Detailed Description of the Invention

[0001]

BACKGROUND OF THE INVENTION 1. Field of the Invention The present invention relates to a Coriolis flowmeter, and more particularly to a mass flowmeter in which a measuring tube forms an annular loop about a fluid flow direction.

[0002]

2. Description of the Related Art As is well known, in a Coriolis flowmeter, when a measuring tube in which a fluid flows at a mass flow rate M is supported at two points and is alternately driven around a support position at a frequency ω, the mass flow rate M and the drive frequency ω It is a mass flow meter that finds the mass flow rate by detecting the Coriolis force by utilizing the generation of Coriolis force in the direction proportional to the vector product of. Therefore, it is no exaggeration to say that the measuring tube is a main part that generates the Coriolis force, and the shape of the measuring tube determines the characteristics of the mass flowmeter.

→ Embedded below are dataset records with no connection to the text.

Definition value (m : member) : Z :=
  match m with
  | Supply => SUPPLY
  | Night => NIGHT
  | Morning => MORNING
  | Noon => NOON
  | Evening => EVENING
  | Warning => WARNING
  | EmptyPrediction => EMPTYPREDICTION
  end.

(** [entity_type.name]. *)
Definition name (m : member) : string :=
  match m with
  | Supply => "SUPPLY"
  | Night => "NIGHT"
  | Morning => "MORNING"
  | Noon => "NOON"
  | Evening => "EVENING"
  | Warning => "WARNING"
  | EmptyPrediction => "EMPTYPREDICTION"
  end.

(** The configuration entry's data [d]: the item's name is always there,
    size and vendor may be missing. *)
Record config_data : Type := mkConfigData {
  CONF_ITEM_NAME : string;
  CONF_ITEM_SIZE : option string;
  CONF_ITEM_VENDOR : option string
}.

(** [self.device_id] as [__init__] computes it. *)
Definition device_id (d : config_data) : string :=
  match CONF_ITEM_SIZE d with
  | Some size => lower (CONF_ITEM_NAME d) +:+ "-" +:+ lower size
  | None => lower (CONF_ITEM_NAME d)
  end.

(** [self.name]: [data[CONF_ITEM_NAME] + " " + data.get(CONF_ITEM_SIZE, "")]. *)
Definition item_name (d : config_data) : string :=
  CONF_ITEM_NAME d +:+ " " +:+ default "" (CONF_ITEM_SIZE d).

(** [friendly_name] of [async_setup_entry], the name given to the device
    registry.  [SPACE] is a constant of const.py, which is not among the
    sources, and is a parameter here. *)
Definition friendly_name (SPACE : string) (d : config_data) : string :=
  match CONF_ITEM_SIZE d with
  | Some size => CONF_ITEM_NAME d +:+ SPACE +:+ size
  | None => CONF_ITEM_NAME d
  end.

(** One value of [self.entity_config]. *)
Record entity_config_entry : Type := mkEntityConfig {
  UNIQUE_ID : string;
  ENTITY_ID : string;
  ENTITY_TYPE : Z
}.

(** [_generate_entity_config].  [UNDERSCORE] is a constant of const.py (not
    among the sources) and [generate_entity_id] is the host's helper, applied
    to the format and the unique id; both are parameters. *)
Definition _generate_entity_config (UNDERSCORE : string)
    (generate_entity_id : string → string → string)
    (device : string) (entity_type : member) : entity_config_entry :=
  let fmt :=
    if value entity_type =? EMPTYPREDICTION then "sensor.{}"
    else if value entity_type =? WARNING then "binary_sensor.{}"
    else "number.{}" in
  let unique_id := device +:+ UNDERSCORE +:+ lower (name entity_type) in
  mkEntityConfig unique_id (generate_entity_id fmt unique_id) (value entity_type).

(** [self.entity_config]: the dictionary comprehension over the members,
    a later member overwriting an earlier one with the same key. *)
Definition entity_config (UNDERSCORE : string)
    (generate_entity_id : string → string → string)
    (device : string) : gmap Z entity_config_entry :=
  fold_left
    (λ acc entity_type,
       <[value entity_type :=
           _generate_entity_config UNDERSCORE generate_entity_id device entity_type]> acc)
    members ∅.

(** * The same code over Python's numbers

    Where a property turns on overflow, NaN or the mixing of [int] and
    [float], the methods are read again with the numbers Python has: an
    [int] of any size or a binary64 [float].  The shape of every method is
    the one above; what changes is the arithmetic, which can now raise
    [OverflowError], and the threshold, which the configuration may lack. *)
Module Py.

Inductive number : Type :=
| Int (z : Z)
| Float (f : float).

Inductive exn : Type :=
| KeyError
| AttributeError
| ZeroDivisionError
| OverflowError.

Inductive outcome (A : Type) : Type :=
| Returned (a : A)
| Raised (e : exn).
Arguments Returned {A} a.
Arguments Raised {A} e.

(** ** Arithmetic *)

(** [float(z)]: the nearest float, ties to even; an [int] that rounds past
    the largest float raises [OverflowError]. *)
Definition float_of_int (z : Z) : outcome float :=
  match binary_normalize prec emax z 0 false with
  | S754_infinity _ => Raised OverflowError
  | sf => Returned (SF2Prim sf)
  end.

Definition sf_of_int (z : Z) : spec_float :=
  match z with
  | Z0 => S754_zero false
  | Zpos p => S754_finite false p 0
  | Zneg p => S754_finite true p 0
  end.

(** [x / y] on two [int]s, [y] not 0: the correctly rounded quotient, or
    [OverflowError] when it is too large for a float. *)
Definition int_truediv (x y : Z) : outcome float :=
  match SFdiv prec emax (sf_of_int x) (sf_of_int y) with
  | S754_infinity _ => Raised OverflowError
  | sf => Returned (SF2Prim sf)
  end.

(** The order of a float and an [int], compared exactly as Python does;
    [None] for NaN, which is unordered. *)
Definition float_compare_int (f : float) (z : Z) : option comparison :=
  match Prim2SF f with
  | S754_nan => None
  | S754_infinity s => Some (if s then Lt else Gt)
  | S754_zero _ => Some (0 ?= z)
  | S754_finite s m e =>
      let v := if s then Zneg m else Zpos m in
      Some (if 0 <=? e then (v * 2 ^ e ?= z) else (v ?= z * 2 ^ (- e)))
  end.

(** [f == 0.0]. *)
Definition float_is_zero (f : float) : bool :=
  match Prim2SF f with
  | S754_zero _ => true
  | _ => false
  end.

Definition float_is_nan (f : float) : bool :=
  match Prim2SF f with
  | S754_nan => true
  | _ => false
  end.

(** [a < b]. *)
Definition py_lt (a b : number) : bool :=
  match a, b with
  | Int x, Int y => x <? y
  | Float x, Float y => PrimFloat.ltb x y
  | Float x, Int y =>
      match float_compare_int x y with Some Lt => true | _ => false end
  | Int x, Float y =>
      match float_compare_int y x with Some Gt => true | _ => false end
  end.

(** [a <= b]. *)
Definition py_le (a b : number) : bool :=
  match a, b with
  | Int x, Int y => x <=? y
  | Float x, Float y => PrimFloat.leb x y
  | Float x, Int y =>
      match float_compare_int x y with Some Lt | Some Eq => true | _ => false end
  | Int x, Float y =>
      match float_compare_int y x with Some Gt | Some Eq => true | _ => false end
  end.

(** [a == b] on numbers. *)
Definition py_eq (a b : number) : bool :=
  match a, b with
  | Int x, Int y => x =? y
  | Float x, Float y => PrimFloat.eqb x y
  | Float x, Int y | Int y, Float x =>
      match float_compare_int x y with Some Eq => true | _ => false end
  end.

Definition is_nan (a : number) : bool :=
  match a with
  | Int _ => false
  | Float f => float_is_nan f
  end.

Definition is_infinite (a : number) : bool :=
  match a with
  | Int _ => false
  | Float f => match Prim2SF f with S754_infinity _ => true | _ => false end
  end.

(** [a + b]: exact on two [int]s, rounded on two floats; an [int] that
    meets a float is converted first. *)
Definition py_add (a b : number) : outcome number :=
  match a, b with
  | Int x, Int y => Returned (Int (x + y))
  | Float x, Float y => Returned (Float (x + y))
  | Int x, Float y =>
      match float_of_int x with
      | Returned fx => Returned (Float (fx + y))
      | Raised e => Raised e
      end
  | Float x, Int y =>
      match float_of_int y with
      | Returned fy => Returned (Float (x + fy))
      | Raised e => Raised e
      end
  end.

(** [a - b]. *)
Definition py_sub (a b : number) : outcome number :=
  match a, b with
  | Int x, Int y => Returned (Int (x - y))
  | Float x, Float y => Returned (Float (x - y))
  | Int x, Float y =>
      match float_of_int x with
      | Returned fx => Returned (Float (fx - y))
      | Raised e => Raised e
      end
  | Float x, Int y =>
      match float_of_int y with
      | Returned fy => Returned (Float (x - fy))
      | Raised e => Raised e
      end
  end.

(** [a / b].  A float divisor is tested against 0.0 after the operands were
    converted; an [int] divisor converts to 0.0 exactly when it is 0, so it
    is tested as it stands. *)
Definition py_truediv (a b : number) : outcome number :=
  match a, b with
  | Int x, Int y =>
      if y =? 0 then Raised ZeroDivisionError
      else match int_truediv x y with
           | Returned q => Returned (Float q)
           | Raised e => Raised e
           end
  | Float x, Float y =>
      if float_is_zero y then Raised ZeroDivisionError
      else Returned (Float (x / y))
  | Int x, Float y =>
      match float_of_int x with
      | Returned fx =>
          if float_is_zero y then Raised ZeroDivisionError
          else Returned (Float (fx / y))
      | Raised e => Raised e
      end
  | Float x, Int y =>
      if y =? 0 then Raised ZeroDivisionError
      else match float_of_int y with
           | Returned fy => Returned (Float (x / fy))
           | Raised e => Raised e
           end
  end.

(** How the builtin [sum] keeps its running total: where it starts, how it
    takes in the next item, which may raise, and what it hands back at the
    end.  The items are taken in from left to right in every version of
    CPython; what the total is made of is not the same in all of them (up to
    3.11 it is the sum so far, from 3.12 on a run of floats also carries a
    compensation term). *)
Class summation : Type := mkSummation {
  total : Type;
  start : number → total;
  add_item : total → number → outcome total;
  finish : total → number
}.

(** The total is the sum so far and every item is added with [+]: [sum] as
    it is documented, and as CPython computes it up to 3.11. *)
Definition plain : summation := mkSummation number (λ x, x) py_add (λ x, x).

(** [sum(vs)] from a total. *)
Fixpoint sum_from {S : summation} (t : total) (vs : list number) : outcome number :=
  match vs with
  | [] => Returned (finish t)
  | v :: vs' =>
      match add_item t v with
      | Returned t' => sum_from t' vs'
      | Raised e => Raised e
      end
  end.

(** [sum(vs)]: the start value is the [int] 0. *)
Definition py_sum {S : summation} (vs : list number) : outcome number :=
  sum_from (start (Int 0)) vs.

(** All that is assumed of [sum]: taking in an item raises nothing but the
    [OverflowError] of [+]. *)
Definition raises_only_overflow (S : summation) : Prop :=
  ∀ (t : total) (v : number) (e : exn), add_item t v = Raised e → e = OverflowError.

(** A number or a string, for the one comparison that mixes them. *)
Inductive pyval : Type :=
| Num (x : number)
| Str (s : string).

Definition py_eq_val (a b : pyval) : bool :=
  match a, b with
  | Num x, Num y => py_eq x y
  | Str s, Str t => String.eqb s t
  | _, _ => false
  end.

(** ** Objects *)

(** Modelled from the spec: the display registered under EMPTYPREDICTION
    lives in sensor.py, which is not among the sources.  The spec (section 6)
    says that such a consumer registers a refresh callback and reads
    daysRemaining() to render its own value; the record keeps that reading. *)
Record EmptyPredictionSensor : Type := mkEmptyPredictionSensor {
  native_value : option number
}.

Inductive sub_entity : Type :=
| WarnEntity (w : WarnSensor)
| PredictionEntity (p : EmptyPredictionSensor).

(** The item.  [sensor_before_empty] is what [data] holds under
    CONF_SENSOR_BEFORE_EMPTY, if anything. *)
Record InventoryManagerItem : Type := mkItem {
  sensor_before_empty : option number;
  _numbers : gmap Z number;
  entity : gmap Z sub_entity;
  updates : list Z
}.

Definition with_numbers (n : gmap Z number) (it : InventoryManagerItem) : InventoryManagerItem :=
  mkItem (sensor_before_empty it) n (entity it) (updates it).

Definition with_entity (e : gmap Z sub_entity) (it : InventoryManagerItem) : InventoryManagerItem :=
  mkItem (sensor_before_empty it) (_numbers it) e (updates it).

Definition with_updates (l : list Z) (it : InventoryManagerItem) : InventoryManagerItem :=
  mkItem (sensor_before_empty it) (_numbers it) (entity it) l.

Definition new_item (threshold : option number) : InventoryManagerItem :=
  mkItem threshold ∅ ∅ [].

(** ** Computations on an item *)

Definition M (A : Type) : Type := InventoryManagerItem → outcome A * InventoryManagerItem.

Definition ret {A} (a : A) : M A := λ it, (Returned a, it).

Definition raise {A} (e : exn) : M A := λ it, (Raised e, it).

Definition bind {A B} (m : M A) (k : A → M B) : M B :=
  λ it, match m it with
        | (Returned a, it') => k a it'
        | (Raised e, it') => (Raised e, it')
        end.

Declare Scope py_scope.
Notation "'let!' x ':=' m 'in' k" := (bind m (λ x, k))
  (at level 10, x name, m at level 100, k at level 200, only parsing) : py_scope.
Notation "'do!' m 'in' k" := (bind m (λ _, k))
  (at level 10, m at level 100, k at level 200, only parsing) : py_scope.
Local Open Scope py_scope.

As the shape of the measuring tube, there are a straight tube which has a small detection sensitivity of Coriolis force but the simplest shape, and a curved tube which has a high sensitivity but a complicated shape. Since the shape of the curved tube affects the detection sensitivity of the Coriolis force, many types of measuring tubes have been proposed so far, but when roughly classified, they are asymmetrical with respect to the flow direction axis of the fluid to be measured. There are various shapes and symmetrical shapes. The measurement tubes of any curved shape are designed so that the amount of deformation due to the constant Coriolis force generated around the support position is larger than that of the straight tube, but the inside of the tube depends on the size of the flowmeter and the mounting posture. The shape of the measuring pipe is determined in consideration of the contamination that occurs in the pipe and the influence of external vibration from the pipe. Among them, there is a measuring tube having a spiral annular loop with the axis in the flow direction as an axis, which has a high sensitivity even if the shape is small and has a low contamination, and as a Coriolis flowmeter using this measuring tube, Hei 4-54894, Japanese Examination 6-748989
And Japanese Patent Publication No. 7-509070 are disclosed.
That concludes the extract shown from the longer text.